At home, I’m cracked. I go swimming for long hours, breaking water and counting laps so as not to think of you forgetting me. I do lines of delicate, white cocaine off the kitchen counter in the mornings. I go eat Vietnamese food and listen to the radio. I read newspapers. I carry your photo with me everywhere I go. I talk about you like a fanatic. I do crosswords for you. I buy cake for you. I live twice a week. On the drive back, I weep and comfort myself with the image of you at sixteen, clean and riding horseback, in a tank top and ruling your world, electric panties, hair dye staining the bathroom walls, running in the snow, catching butterflies, tanning in springtime, angel wings and orange slices. You, army unicorn. The counselor says your wires are a bit crossed. The drinking? The drinking was excess energies. The drinking was a way of speaking.

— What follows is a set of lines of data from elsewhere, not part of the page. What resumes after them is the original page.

(* ===== verification/Bisync.v ===== *)
(** * object/sync/bisync.go: bidirectional sync

    [Bisync] over two backends of a world, with the transfers of [Sync].  The actions are made
    in the order of two iterations over maps and processed one after the other. *)

From S2P Require Import Prelude GoLib Errors GoPath ObjectTypes ObjectBackend Filter SyncTypes RateLimit Sync.

(** [fmt]'s [%v] of a time. *)
Class TimeText := { time_text : time -> string }.

(** An int; the constants name the strategies. *)
Inductive ConflictStrategy :=
  | ConflictNewerWins
  | ConflictLargerWins
  | ConflictSourceWins
  | ConflictDestWins
  | ConflictKeepBoth
  | ConflictSkip
  | ConflictError
  | ConflictUnknown (n : Z).

Record BisyncOptions := mkBisyncOptions {
  BStrategy : ConflictStrategy;
  ConflictSuffix : string;
  BDryRun : bool;
  BChecksum : bool;
  DeleteMissing : bool;
  BMaxErrors : Z;
  BConcurrency : Z;
  BFilter : Filter.Filter;
  BBandwidthLimit : Z;
  BRetry : option RetryConfig;
  BPreserveMetadata : option MetadataOptions
}.

Definition DefaultBisyncOptions : BisyncOptions :=
  mkBisyncOptions ConflictNewerWins ".conflict" false false false 0 4 None 0 None None.

(** [Error] of a conflict is nil when it could be resolved. *)
Record Conflict := mkConflict {
  ConflictPath : string;
  Path1Info : FileInfo;
  Path2Info : FileInfo;
  Resolution : string;
  ConflictErr : option error
}.

Record BisyncResult := mkBisyncResult {
  CopiedToPath2 : Z;
  CopiedToPath1 : Z;
  UpdatedInPath2 : Z;
  UpdatedInPath1 : Z;
  DeletedFromPath1 : Z;
  DeletedFromPath2 : Z;
  Conflicts : list Conflict;
  BSkipped : Z;
  BErrors : list FileError;
  BBytesTransferred : Z;
  BWasDryRun : bool
}.

Definition BSuccess (r : BisyncResult) : bool := bool_decide (length r.(BErrors) = 0).
Definition TotalCopied (r : BisyncResult) : Z := r.(CopiedToPath1) + r.(CopiedToPath2).
Definition TotalUpdated (r : BisyncResult) : Z := r.(UpdatedInPath1) + r.(UpdatedInPath2).
Definition TotalDeleted (r : BisyncResult) : Z := r.(DeletedFromPath1) + r.(DeletedFromPath2).

Definition emptyBisyncResult (dry : bool) : BisyncResult := mkBisyncResult 0 0 0 0 0 0 [] 0 [] 0 dry.

Definition b_skipped (r : BisyncResult) : BisyncResult :=
  mkBisyncResult r.(CopiedToPath2) r.(CopiedToPath1) r.(UpdatedInPath2) r.(UpdatedInPath1) r.(DeletedFromPath1)
    r.(DeletedFromPath2) r.(Conflicts) (r.(BSkipped) + 1) r.(BErrors) r.(BBytesTransferred) r.(BWasDryRun).
Definition b_error (e : FileError) (r : BisyncResult) : BisyncResult :=
  mkBisyncResult r.(CopiedToPath2) r.(CopiedToPath1) r.(UpdatedInPath2) r.(UpdatedInPath1) r.(DeletedFromPath1)
    r.(DeletedFromPath2) r.(Conflicts) r.(BSkipped) (r.(BErrors) ++ [e]) r.(BBytesTransferred) r.(BWasDryRun).
Definition b_conflict (c : Conflict) (r : BisyncResult) : BisyncResult :=
  mkBisyncResult r.(CopiedToPath2) r.(CopiedToPath1) r.(UpdatedInPath2) r.(UpdatedInPath1) r.(DeletedFromPath1)
    r.(DeletedFromPath2) (r.(Conflicts) ++ [c]) r.(BSkipped) r.(BErrors) r.(BBytesTransferred) r.(BWasDryRun).
Definition b_copied (toPath2 : bool) (size : Z) (r : BisyncResult) : BisyncResult :=
  mkBisyncResult (if toPath2 then r.(CopiedToPath2) + 1 else r.(CopiedToPath2))%Z
    (if toPath2 then r.(CopiedToPath1) else r.(CopiedToPath1) + 1)%Z r.(UpdatedInPath2) r.(UpdatedInPath1)
    r.(DeletedFromPath1) r.(DeletedFromPath2) r.(Conflicts) r.(BSkipped) r.(BErrors) (r.(BBytesTransferred) + size)
    r.(BWasDryRun).
Definition b_updated (in1 in2 size : Z) (r : BisyncResult) : BisyncResult :=
  mkBisyncResult r.(CopiedToPath2) r.(CopiedToPath1) (r.(UpdatedInPath2) + in2) (r.(UpdatedInPath1) + in1)
    r.(DeletedFromPath1) r.(DeletedFromPath2) r.(Conflicts) r.(BSkipped) r.(BErrors) (r.(BBytesTransferred) + size)
    r.(BWasDryRun).

(** [maxErrorsReached] *)
Definition maxErrorsReached (opts : BisyncOptions) (r : BisyncResult) : bool :=
  (0 <? opts.(BMaxErrors))%Z && (opts.(BMaxErrors) <=? Z.of_nat (length r.(BErrors)))%Z.

(** ** Actions *)

Inductive action :=
  | To2 (file : FileInfo)
  | To1 (file : FileInfo)
  | InConflict (file otherFile : FileInfo).

Definition action_path (a : action) : string :=
  match a with To2 f | To1 f | InConflict f _ => f.(FPath) end.

(** The map of the files that are not directories. *)
Definition file_map (files : list FileInfo) : gmap string FileInfo :=
  fold_left (fun m f => if f.(FIsDir) then m else <[f.(FPath) := f]> m) files ∅.

(** The body of the first loop, over [map1]; the second one is over [map2]. *)
Definition classify1 `{TSync} (syncOpts : Options) (map2 : gmap string FileInfo)
    (acc : list action * BisyncResult) (kf : string * FileInfo) : list action * BisyncResult :=
  let '(actions, result) := acc in
  let '(p, f1) := kf in
  match map2 !! p with
  | None => (actions ++ [To2 f1], result)
  | Some f2 =>
      if NeedsUpdate f1 f2 syncOpts || NeedsUpdate f2 f1 syncOpts
      then (actions ++ [InConflict f1 f2], result) else (actions, b_skipped result)
  end.

Definition classify2 (processed : gset string) (actions : list action) (kf : string * FileInfo) : list action :=
  let '(p, f2) := kf in
  if bool_decide (p ∈ processed) then actions else actions ++ [To1 f2].

Section bisync.
Context `{OB : ObjectBackend W B} `{T : TSync} `{O : MapOrder} `{TT : TimeText}.
Context (fuel : nat) (ctx : context) (now : time) (backend1 backend2 : B) (path1 path2 : string).

(** ** Conflicts *)

(** [copyFileWithContext], skipped in a dry run. *)
Definition transfer (sctx : syncContext) (dry : bool) (src dst : B) (srcPath dstPath : string) (w : W)
    : option (W * option error) :=
  if dry then Some (w, None) else copyFileWithContext fuel ctx now sctx src dst srcPath dstPath w.
(* ===== verification/SyncCheck.v ===== *)
(** * object/sync/check.go and object/sync/verify.go

    [Check] compares two trees, [compareContent] two files; the [Verify] functions are built on
    them.  Fuel bounds the reads of one file. *)

From S2P Require Import Prelude GoLib Errors GoPath ObjectTypes ObjectBackend Filter SyncTypes Sync.

Section check.
Context `{OB : ObjectBackend W B} `{O : MapOrder}.

(** ** io.ReadFull *)

(** [io.ReadAtLeast] until [need] bytes have been read. *)
Fixpoint read_until (fuel : nat) (w : W) (r : Rd) (need : nat) : option (W * Rd * bytes * option error) :=
  match fuel with
  | 0 => None
  | S fuel =>
      match need with
      | 0 => Some (w, r, [], None)
      | _ =>
          let '(w, r, chunk, err) := Read w r need in
          match err with
          | Some e => Some (w, r, chunk, Some e)
          | None =>
              '(w, r, rest, err) ← read_until fuel w r (need - length chunk);
              Some (w, r, chunk ++ rest, err)
          end
      end
  end.

Definition ReadFull (fuel : nat) (w : W) (r : Rd) (n : nat) : option (W * Rd * bytes * option error) :=
  '(w, r, got, err) ← read_until fuel w r n;
  let err :=
    if bool_decide (n <= length got) then None
    else
      match got, err with
      | _ :: _, Some (Sentinel (IoSentinel EOF)) => Some (err_io ErrUnexpectedEOF)
      | _, _ => err
      end in
  Some (w, r, got, err).

(** ** compareContent *)

Definition compare_buffer : nat := 64 * 1024.

(** The byte-wise comparison of two slices of the same length. *)
Fixpoint same_bytes (a b : bytes) : bool :=
  match a, b with
  | x :: a, y :: b => byte_eqb x y && same_bytes a b
  | _, _ => true
  end.

Definition is_eof (err : option error) : bool :=
  match err with
  | Some e => is_sentinel (IoSentinel EOF) e || is_sentinel (IoSentinel ErrUnexpectedEOF) e
  | None => false
  end.

Fixpoint compare_loop (fuel : nat) (w : W) (srcReader dstReader : Rd) : option (W * Rd * Rd * result error bool) :=
  match fuel with
  | 0 => None
  | S fuel' =>
      '(w, srcReader, srcBuf, srcErr) ← ReadFull fuel w srcReader compare_buffer;
      '(w, dstReader, dstBuf, dstErr) ← ReadFull fuel w dstReader compare_buffer;
      if negb (length srcBuf =? length dstBuf) then Some (w, srcReader, dstReader, Ok false)
      else if negb (same_bytes srcBuf dstBuf) then Some (w, srcReader, dstReader, Ok false)
      else
        let srcEOF := is_eof srcErr in
        let dstEOF := is_eof dstErr in
        if srcEOF && dstEOF then Some (w, srcReader, dstReader, Ok true)
        else if negb (Bool.eqb srcEOF dstEOF) then Some (w, srcReader, dstReader, Ok false)
        else
          match srcErr, dstErr with
          | Some err, _ => Some (w, srcReader, dstReader, Err err)
          | None, Some err => Some (w, srcReader, dstReader, Err err)
          | None, None => compare_loop fuel' w srcReader dstReader
          end
  end.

I drive home and remember bandaging your arm after an accident at school, careful and quiet as you cried, salt and guilt. No more, I said as I kissed your forehead. No more of this. Alright? I couldn’t have known what you were thinking. The restless in your chest at night when the house was devoid of light. The itch of your hands. The loud, screaming thirst. As you dug into the cupboards. As you had the first sip and your shoulders relaxed and the world came into view again. The hot shame. The pleasure overriding the shame. God is in this feeling, you thought. God is in the bottle. God is my mother asleep in the other room. God is oblivion.
God is the smallest thing you can see. In the wild beast of your tongue. In the nibbling black of your sick molars. In the sunlight that haunts the next day when you wake up and you’re still human.